WHAT TO PRODUCE
In the entries below, find the line with "pose proof (max_time_is_binary64" and the line with "induction Hread as". Reproduce those two lines and every line between them exactly, and nothing more.

►

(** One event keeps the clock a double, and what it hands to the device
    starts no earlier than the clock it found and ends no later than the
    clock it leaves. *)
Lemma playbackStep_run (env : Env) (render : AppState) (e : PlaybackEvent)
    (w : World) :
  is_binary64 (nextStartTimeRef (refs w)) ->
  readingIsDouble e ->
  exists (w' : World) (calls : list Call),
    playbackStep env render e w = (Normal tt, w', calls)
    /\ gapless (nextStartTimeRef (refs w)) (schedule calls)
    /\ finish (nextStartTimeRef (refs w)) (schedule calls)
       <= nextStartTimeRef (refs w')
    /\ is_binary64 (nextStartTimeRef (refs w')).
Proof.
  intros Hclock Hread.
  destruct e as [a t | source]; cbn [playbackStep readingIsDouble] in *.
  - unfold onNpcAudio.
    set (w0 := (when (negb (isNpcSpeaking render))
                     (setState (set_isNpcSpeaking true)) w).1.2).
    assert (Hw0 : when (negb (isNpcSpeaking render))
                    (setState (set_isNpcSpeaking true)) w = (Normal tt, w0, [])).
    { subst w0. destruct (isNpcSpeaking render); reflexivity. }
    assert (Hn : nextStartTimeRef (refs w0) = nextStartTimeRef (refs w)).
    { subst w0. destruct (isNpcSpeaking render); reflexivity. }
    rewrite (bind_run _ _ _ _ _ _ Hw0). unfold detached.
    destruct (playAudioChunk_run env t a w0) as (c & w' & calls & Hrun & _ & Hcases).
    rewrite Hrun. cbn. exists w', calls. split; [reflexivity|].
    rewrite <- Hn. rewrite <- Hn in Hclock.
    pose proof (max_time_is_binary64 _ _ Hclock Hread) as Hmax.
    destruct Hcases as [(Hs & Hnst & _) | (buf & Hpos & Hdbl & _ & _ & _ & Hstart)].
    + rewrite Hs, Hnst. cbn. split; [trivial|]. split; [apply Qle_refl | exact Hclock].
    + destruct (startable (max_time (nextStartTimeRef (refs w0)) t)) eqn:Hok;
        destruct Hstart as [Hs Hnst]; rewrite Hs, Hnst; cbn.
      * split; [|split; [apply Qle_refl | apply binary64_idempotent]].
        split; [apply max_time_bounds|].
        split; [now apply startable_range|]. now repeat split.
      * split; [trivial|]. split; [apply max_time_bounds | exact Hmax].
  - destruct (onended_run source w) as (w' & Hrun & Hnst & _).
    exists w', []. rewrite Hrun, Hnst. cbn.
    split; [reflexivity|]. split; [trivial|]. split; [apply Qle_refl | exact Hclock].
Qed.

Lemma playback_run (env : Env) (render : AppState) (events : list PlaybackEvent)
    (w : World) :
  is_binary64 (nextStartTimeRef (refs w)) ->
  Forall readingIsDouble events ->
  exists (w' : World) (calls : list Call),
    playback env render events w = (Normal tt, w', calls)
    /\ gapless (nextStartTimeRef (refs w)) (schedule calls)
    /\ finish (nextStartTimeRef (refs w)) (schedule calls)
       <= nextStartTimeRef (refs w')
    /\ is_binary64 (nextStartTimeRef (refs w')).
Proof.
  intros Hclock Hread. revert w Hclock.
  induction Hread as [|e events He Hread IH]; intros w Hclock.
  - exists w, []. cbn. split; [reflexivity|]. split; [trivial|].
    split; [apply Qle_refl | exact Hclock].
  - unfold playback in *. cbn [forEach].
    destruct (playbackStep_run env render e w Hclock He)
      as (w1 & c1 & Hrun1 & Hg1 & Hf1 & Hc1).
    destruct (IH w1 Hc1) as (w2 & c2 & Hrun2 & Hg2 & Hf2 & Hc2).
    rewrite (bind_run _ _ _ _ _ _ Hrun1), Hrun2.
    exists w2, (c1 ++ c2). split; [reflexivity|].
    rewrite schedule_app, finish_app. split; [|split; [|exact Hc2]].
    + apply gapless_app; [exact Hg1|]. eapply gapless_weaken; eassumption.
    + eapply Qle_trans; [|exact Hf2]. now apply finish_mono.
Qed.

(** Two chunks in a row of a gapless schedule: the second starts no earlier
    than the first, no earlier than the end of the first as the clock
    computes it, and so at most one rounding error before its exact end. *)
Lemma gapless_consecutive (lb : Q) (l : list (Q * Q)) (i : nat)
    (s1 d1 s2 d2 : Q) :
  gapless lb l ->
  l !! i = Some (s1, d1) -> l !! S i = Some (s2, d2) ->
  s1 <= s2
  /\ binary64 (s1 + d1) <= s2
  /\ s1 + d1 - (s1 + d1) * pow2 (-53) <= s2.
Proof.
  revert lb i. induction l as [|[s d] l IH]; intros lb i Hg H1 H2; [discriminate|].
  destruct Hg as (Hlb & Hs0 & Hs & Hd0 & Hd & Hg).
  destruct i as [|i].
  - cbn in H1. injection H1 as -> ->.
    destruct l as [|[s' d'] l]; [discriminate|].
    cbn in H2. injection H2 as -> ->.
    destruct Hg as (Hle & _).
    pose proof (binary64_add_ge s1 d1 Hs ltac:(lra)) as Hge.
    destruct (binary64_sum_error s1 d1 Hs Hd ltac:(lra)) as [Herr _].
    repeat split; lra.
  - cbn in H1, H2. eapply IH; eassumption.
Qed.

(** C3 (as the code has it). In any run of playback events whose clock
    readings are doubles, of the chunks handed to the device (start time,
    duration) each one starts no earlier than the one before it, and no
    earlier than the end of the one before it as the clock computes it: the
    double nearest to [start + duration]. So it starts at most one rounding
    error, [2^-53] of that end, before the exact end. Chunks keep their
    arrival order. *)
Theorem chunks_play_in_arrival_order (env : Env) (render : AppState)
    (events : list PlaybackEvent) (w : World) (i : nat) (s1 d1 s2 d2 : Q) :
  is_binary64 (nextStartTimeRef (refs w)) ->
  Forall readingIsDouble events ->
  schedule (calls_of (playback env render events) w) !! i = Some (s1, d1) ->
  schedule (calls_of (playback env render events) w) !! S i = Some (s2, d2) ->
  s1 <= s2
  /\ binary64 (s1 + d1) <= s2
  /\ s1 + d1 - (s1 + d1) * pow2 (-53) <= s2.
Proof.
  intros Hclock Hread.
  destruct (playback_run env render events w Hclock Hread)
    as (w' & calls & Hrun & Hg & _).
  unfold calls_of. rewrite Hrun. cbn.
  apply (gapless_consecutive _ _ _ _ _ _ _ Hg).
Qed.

◄
►

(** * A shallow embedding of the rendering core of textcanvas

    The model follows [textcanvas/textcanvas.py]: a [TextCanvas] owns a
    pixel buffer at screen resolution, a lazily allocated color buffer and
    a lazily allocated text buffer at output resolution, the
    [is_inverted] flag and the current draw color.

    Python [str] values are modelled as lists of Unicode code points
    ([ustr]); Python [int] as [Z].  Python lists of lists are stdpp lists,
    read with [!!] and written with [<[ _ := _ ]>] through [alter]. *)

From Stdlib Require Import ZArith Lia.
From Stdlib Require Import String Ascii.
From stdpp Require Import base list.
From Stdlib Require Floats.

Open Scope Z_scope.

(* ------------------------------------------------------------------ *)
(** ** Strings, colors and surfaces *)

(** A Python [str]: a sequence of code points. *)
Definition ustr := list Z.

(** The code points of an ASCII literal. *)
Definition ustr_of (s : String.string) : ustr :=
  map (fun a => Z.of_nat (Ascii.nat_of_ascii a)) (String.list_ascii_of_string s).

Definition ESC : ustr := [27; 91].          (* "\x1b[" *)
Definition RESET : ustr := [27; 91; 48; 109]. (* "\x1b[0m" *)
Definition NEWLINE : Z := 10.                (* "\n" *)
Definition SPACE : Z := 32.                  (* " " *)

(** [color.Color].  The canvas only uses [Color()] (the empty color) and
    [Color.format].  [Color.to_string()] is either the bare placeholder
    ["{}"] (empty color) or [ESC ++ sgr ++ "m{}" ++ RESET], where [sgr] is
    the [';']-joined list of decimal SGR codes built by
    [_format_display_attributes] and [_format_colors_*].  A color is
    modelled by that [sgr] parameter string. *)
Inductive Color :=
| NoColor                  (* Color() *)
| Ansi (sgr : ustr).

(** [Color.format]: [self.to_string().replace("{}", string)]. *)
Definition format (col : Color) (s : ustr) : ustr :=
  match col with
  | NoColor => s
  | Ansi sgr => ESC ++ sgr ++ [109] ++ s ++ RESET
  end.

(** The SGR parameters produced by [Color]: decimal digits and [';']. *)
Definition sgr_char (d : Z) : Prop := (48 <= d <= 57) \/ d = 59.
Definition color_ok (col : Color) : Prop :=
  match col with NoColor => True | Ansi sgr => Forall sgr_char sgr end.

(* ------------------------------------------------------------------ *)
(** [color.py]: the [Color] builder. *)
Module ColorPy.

◄

COMPLETED TASK
    pose proof (max_time_is_binary64 _ _ Hclock Hread) as Hmax.
    destruct Hcases as [(Hs & Hnst & _) | (buf & Hpos & Hdbl & _ & _ & _ & Hstart)].
    + rewrite Hs, Hnst. cbn. split; [trivial|]. split; [apply Qle_refl | exact Hclock].
    + destruct (startable (max_time (nextStartTimeRef (refs w0)) t)) eqn:Hok;
        destruct Hstart as [Hs Hnst]; rewrite Hs, Hnst; cbn.
      * split; [|split; [apply Qle_refl | apply binary64_idempotent]].
        split; [apply max_time_bounds|].
        split; [now apply startable_range|]. now repeat split.
      * split; [trivial|]. split; [apply max_time_bounds | exact Hmax].
  - destruct (onended_run source w) as (w' & Hrun & Hnst & _).
    exists w', []. rewrite Hrun, Hnst. cbn.
    split; [reflexivity|]. split; [trivial|]. split; [apply Qle_refl | exact Hclock].
Qed.

Lemma playback_run (env : Env) (render : AppState) (events : list PlaybackEvent)
    (w : World) :
  is_binary64 (nextStartTimeRef (refs w)) ->
  Forall readingIsDouble events ->
  exists (w' : World) (calls : list Call),
    playback env render events w = (Normal tt, w', calls)
    /\ gapless (nextStartTimeRef (refs w)) (schedule calls)
    /\ finish (nextStartTimeRef (refs w)) (schedule calls)
       <= nextStartTimeRef (refs w')
    /\ is_binary64 (nextStartTimeRef (refs w')).
Proof.
  intros Hclock Hread. revert w Hclock.
  induction Hread as [|e events He Hread IH]; intros w Hclock.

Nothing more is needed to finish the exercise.